▸ WHAT TO WORK ON: Set down exactly, from the records below, the line with "p']|] eqn:Ef; [|discriminate]." through the line with "H]. exact H.", and nothing else.

▸ DATA SHOWN:

▼

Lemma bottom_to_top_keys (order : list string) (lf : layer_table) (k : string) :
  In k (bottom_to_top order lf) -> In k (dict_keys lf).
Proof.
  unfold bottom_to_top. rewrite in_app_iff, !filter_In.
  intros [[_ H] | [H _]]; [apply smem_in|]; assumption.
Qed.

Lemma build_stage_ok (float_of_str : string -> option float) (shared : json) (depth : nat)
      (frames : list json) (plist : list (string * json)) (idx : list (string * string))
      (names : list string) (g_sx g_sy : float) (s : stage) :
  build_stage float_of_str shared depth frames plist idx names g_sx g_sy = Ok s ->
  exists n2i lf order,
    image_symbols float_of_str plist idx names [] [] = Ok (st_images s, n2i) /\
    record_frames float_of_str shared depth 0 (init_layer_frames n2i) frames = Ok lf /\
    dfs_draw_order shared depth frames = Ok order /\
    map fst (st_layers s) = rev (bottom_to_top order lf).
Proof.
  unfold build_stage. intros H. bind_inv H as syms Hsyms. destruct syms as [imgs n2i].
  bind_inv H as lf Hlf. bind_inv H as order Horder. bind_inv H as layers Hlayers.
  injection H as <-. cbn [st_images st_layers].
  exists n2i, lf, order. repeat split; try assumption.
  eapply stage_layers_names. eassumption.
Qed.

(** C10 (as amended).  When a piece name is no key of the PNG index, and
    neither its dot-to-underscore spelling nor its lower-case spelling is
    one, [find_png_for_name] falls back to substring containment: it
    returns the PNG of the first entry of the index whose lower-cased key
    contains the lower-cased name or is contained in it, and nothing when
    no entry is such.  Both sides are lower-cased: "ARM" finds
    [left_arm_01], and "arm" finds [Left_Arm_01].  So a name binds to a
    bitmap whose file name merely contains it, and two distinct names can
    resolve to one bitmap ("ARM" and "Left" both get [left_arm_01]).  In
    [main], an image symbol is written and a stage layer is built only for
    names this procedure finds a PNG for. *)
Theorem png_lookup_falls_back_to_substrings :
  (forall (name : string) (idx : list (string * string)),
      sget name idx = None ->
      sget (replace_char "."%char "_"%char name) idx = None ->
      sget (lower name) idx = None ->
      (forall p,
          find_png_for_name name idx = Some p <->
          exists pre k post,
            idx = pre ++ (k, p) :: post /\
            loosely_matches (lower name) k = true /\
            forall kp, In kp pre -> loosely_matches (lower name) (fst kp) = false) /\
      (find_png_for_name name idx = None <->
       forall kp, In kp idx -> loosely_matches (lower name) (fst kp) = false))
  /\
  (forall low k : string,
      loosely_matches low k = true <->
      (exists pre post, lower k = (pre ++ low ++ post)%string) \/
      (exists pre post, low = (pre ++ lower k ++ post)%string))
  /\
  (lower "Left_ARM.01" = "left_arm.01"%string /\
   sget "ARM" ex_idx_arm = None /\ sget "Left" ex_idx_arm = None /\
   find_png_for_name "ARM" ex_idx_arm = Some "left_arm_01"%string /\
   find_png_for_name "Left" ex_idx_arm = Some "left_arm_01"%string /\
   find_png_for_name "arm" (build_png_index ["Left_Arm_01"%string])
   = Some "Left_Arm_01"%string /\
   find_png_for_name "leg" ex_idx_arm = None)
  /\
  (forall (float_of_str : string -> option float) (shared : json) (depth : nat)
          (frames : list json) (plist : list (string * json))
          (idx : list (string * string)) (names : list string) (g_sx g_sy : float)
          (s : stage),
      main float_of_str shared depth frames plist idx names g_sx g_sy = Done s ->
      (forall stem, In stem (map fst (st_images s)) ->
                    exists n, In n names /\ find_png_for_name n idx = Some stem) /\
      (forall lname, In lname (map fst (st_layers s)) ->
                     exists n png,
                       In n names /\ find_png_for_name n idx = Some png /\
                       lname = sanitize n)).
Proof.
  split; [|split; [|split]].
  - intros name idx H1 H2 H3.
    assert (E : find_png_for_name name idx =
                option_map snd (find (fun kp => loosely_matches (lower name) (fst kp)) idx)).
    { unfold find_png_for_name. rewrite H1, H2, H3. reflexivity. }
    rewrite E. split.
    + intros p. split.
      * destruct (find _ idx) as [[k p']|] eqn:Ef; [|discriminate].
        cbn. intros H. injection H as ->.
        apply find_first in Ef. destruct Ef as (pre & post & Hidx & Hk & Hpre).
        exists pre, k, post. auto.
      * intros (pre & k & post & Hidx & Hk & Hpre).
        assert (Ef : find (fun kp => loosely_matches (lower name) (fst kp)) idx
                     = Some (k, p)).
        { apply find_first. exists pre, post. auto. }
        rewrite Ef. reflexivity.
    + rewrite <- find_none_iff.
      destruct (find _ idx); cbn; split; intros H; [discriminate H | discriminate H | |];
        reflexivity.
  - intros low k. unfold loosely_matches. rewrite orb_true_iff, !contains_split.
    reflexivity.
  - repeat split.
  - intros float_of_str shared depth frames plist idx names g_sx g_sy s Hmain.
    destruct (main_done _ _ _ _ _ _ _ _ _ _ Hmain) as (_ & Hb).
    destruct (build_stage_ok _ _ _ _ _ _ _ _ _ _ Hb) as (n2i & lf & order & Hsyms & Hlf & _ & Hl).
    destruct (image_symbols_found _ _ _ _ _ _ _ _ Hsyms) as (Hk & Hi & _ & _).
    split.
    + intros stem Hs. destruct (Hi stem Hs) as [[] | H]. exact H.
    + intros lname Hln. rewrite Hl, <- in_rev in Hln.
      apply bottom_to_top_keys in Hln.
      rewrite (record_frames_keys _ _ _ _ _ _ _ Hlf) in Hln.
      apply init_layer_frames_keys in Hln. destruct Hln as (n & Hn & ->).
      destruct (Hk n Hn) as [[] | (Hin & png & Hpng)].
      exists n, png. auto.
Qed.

▲
▼

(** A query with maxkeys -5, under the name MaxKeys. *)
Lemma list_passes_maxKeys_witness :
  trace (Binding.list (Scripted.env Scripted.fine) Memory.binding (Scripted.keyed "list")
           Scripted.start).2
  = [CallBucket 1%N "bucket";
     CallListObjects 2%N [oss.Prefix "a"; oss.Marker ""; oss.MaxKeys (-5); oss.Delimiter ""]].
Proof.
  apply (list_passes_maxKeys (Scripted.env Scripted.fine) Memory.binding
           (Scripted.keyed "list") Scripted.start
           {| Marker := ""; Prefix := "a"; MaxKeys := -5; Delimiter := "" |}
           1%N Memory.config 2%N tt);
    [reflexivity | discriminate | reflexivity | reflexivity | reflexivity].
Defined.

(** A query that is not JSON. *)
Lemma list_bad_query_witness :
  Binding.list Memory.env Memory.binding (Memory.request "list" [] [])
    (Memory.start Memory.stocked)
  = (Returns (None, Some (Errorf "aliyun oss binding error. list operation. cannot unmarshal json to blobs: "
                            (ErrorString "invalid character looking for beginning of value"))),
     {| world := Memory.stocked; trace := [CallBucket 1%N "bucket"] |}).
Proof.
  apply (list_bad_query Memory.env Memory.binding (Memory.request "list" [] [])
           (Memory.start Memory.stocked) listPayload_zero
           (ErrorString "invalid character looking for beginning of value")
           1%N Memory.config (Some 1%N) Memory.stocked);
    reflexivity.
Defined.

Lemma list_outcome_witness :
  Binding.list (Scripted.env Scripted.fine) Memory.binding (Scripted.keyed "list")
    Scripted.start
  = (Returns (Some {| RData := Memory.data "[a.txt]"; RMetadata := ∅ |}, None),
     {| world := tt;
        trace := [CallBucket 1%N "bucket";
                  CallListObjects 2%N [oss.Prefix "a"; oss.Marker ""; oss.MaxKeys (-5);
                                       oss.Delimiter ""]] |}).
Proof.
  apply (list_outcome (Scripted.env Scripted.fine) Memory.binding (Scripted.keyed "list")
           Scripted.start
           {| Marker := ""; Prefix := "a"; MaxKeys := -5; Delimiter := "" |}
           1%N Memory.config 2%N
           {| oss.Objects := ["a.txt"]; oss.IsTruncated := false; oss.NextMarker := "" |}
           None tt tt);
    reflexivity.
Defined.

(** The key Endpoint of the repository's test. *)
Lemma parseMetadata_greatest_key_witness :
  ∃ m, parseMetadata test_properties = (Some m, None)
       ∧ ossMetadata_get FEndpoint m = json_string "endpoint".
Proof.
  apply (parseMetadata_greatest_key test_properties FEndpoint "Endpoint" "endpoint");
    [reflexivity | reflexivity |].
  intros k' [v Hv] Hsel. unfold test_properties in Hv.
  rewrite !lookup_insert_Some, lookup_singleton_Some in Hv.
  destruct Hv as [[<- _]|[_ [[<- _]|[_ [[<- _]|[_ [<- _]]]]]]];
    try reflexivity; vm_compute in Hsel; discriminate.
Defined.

▲

▸ RESULT FOR THIS EXERCISE:
      * destruct (find _ idx) as [[k p']|] eqn:Ef; [|discriminate].
        cbn. intros H. injection H as ->.
        apply find_first in Ef. destruct Ef as (pre & post & Hidx & Hk & Hpre).
        exists pre, k, post. auto.
      * intros (pre & k & post & Hidx & Hk & Hpre).
        assert (Ef : find (fun kp => loosely_matches (lower name) (fst kp)) idx
                     = Some (k, p)).
        { apply find_first. exists pre, post. auto. }
        rewrite Ef. reflexivity.
    + rewrite <- find_none_iff.
      destruct (find _ idx); cbn; split; intros H; [discriminate H | discriminate H | |];
        reflexivity.
  - intros low k. unfold loosely_matches. rewrite orb_true_iff, !contains_split.
    reflexivity.
  - repeat split.
  - intros float_of_str shared depth frames plist idx names g_sx g_sy s Hmain.
    destruct (main_done _ _ _ _ _ _ _ _ _ _ Hmain) as (_ & Hb).
    destruct (build_stage_ok _ _ _ _ _ _ _ _ _ _ Hb) as (n2i & lf & order & Hsyms & Hlf & _ & Hl).
    destruct (image_symbols_found _ _ _ _ _ _ _ _ Hsyms) as (Hk & Hi & _ & _).
    split.
    + intros stem Hs. destruct (Hi stem Hs) as [[] | H]. exact H.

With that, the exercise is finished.